## EXERCISE INSTRUCTIONS
Below are some records; find each line that carries the word "stop" and copy it.

[Saved entries]
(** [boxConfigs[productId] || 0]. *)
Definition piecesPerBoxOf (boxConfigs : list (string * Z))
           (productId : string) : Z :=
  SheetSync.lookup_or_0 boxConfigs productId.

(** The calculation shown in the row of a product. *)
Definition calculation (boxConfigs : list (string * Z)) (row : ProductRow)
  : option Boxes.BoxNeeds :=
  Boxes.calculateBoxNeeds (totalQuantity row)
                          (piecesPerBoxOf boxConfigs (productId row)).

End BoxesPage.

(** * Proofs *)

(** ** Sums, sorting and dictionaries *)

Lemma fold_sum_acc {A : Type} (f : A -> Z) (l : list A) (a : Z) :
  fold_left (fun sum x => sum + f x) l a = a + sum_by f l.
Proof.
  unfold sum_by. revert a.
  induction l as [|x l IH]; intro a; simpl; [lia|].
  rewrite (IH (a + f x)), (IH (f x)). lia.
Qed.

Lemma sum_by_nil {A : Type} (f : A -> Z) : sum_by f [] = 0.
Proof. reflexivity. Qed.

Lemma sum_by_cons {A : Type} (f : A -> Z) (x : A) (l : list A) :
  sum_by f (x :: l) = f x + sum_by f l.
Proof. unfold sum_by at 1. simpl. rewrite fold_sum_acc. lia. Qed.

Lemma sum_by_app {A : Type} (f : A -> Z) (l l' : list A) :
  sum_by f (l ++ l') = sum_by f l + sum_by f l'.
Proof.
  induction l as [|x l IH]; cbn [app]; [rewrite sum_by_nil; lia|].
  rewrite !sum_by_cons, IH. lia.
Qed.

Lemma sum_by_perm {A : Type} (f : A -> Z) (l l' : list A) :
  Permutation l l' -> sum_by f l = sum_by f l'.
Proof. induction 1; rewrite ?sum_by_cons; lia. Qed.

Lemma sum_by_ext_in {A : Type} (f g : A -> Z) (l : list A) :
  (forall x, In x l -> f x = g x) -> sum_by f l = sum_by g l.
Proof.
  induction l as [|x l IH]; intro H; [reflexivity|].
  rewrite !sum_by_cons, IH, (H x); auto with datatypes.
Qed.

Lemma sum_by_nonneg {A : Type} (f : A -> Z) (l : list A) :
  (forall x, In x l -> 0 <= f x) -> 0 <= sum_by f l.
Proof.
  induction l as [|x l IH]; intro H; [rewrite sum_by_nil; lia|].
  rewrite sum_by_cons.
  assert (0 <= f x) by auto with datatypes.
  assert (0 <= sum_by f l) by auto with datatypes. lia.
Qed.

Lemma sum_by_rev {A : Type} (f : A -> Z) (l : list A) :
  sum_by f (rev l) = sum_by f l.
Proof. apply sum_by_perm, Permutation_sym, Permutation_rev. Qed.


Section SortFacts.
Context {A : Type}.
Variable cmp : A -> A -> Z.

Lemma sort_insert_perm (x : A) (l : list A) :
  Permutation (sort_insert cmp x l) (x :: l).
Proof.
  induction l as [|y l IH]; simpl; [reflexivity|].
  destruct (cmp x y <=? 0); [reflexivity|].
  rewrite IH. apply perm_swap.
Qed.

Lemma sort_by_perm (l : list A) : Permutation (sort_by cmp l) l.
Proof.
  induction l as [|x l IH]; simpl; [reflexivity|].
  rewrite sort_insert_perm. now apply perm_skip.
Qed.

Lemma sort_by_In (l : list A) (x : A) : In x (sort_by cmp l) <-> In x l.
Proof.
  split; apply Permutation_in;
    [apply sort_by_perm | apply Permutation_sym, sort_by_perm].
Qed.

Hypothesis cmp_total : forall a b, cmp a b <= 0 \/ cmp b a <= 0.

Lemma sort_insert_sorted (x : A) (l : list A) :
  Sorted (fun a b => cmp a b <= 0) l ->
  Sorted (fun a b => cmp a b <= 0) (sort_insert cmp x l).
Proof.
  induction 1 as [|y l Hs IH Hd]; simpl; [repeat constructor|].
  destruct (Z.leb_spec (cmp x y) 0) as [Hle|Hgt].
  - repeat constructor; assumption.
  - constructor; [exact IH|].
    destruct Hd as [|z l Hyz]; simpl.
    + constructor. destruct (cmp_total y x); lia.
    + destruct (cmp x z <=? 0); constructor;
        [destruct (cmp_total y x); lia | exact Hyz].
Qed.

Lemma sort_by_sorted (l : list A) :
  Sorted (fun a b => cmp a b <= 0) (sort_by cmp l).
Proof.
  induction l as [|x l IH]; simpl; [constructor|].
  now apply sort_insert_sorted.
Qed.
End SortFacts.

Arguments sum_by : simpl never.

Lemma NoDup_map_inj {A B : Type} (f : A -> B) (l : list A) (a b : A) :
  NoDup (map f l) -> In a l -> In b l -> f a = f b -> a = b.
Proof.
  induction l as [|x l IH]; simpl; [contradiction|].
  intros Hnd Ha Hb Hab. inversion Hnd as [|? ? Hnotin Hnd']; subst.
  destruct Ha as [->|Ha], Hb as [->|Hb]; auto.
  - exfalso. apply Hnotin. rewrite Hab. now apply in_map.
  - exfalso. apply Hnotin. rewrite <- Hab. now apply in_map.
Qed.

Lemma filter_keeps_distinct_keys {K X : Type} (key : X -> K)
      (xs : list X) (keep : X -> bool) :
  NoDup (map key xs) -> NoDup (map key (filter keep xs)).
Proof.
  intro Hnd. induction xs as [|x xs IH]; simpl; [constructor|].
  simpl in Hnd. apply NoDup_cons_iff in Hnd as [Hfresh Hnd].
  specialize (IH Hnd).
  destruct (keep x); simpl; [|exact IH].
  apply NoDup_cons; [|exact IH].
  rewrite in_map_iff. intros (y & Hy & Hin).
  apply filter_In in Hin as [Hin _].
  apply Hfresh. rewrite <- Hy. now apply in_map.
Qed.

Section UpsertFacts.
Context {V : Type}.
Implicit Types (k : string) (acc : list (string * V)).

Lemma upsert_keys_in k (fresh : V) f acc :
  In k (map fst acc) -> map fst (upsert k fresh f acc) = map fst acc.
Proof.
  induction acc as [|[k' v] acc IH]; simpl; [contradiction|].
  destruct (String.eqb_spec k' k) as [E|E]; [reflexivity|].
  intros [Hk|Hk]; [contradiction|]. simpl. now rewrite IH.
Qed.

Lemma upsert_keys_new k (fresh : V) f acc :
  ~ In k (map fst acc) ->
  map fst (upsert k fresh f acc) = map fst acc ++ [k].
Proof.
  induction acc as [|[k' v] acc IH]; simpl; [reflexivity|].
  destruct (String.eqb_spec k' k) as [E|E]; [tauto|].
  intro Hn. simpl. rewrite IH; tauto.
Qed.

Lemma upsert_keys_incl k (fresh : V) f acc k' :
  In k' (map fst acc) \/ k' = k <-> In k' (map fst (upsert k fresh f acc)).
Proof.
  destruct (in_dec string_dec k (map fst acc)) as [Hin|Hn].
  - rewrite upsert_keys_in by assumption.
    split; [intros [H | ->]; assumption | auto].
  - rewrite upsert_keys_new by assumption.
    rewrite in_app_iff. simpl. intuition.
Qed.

---

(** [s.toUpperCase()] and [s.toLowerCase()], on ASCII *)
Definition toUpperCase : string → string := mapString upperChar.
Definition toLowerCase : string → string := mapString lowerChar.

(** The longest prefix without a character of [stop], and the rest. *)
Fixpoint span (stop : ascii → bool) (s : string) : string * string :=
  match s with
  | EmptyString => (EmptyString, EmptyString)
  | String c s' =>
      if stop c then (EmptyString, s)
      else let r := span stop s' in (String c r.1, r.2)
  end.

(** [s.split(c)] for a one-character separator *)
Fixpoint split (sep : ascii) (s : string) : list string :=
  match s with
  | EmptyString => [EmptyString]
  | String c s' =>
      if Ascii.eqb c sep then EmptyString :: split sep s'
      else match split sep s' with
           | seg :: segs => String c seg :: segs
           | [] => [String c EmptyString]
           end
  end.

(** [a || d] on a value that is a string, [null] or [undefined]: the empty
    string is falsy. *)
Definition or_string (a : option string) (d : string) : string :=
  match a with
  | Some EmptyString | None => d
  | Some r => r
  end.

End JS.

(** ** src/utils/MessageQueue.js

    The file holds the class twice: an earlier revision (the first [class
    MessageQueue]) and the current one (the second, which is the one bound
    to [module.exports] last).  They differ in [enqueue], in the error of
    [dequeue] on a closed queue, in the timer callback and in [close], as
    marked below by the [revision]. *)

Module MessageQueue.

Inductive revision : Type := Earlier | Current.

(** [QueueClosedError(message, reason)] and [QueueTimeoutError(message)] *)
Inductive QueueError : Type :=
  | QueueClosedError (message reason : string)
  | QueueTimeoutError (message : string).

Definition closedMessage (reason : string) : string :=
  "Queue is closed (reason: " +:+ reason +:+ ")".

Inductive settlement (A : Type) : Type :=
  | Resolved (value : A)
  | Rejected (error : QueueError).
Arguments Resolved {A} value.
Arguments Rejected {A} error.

## RESULT
(** The longest prefix without a character of [stop], and the rest. *)
Fixpoint span (stop : ascii → bool) (s : string) : string * string :=
      if stop c then (EmptyString, s)
      else let r := span stop s' in (String c r.1, r.2)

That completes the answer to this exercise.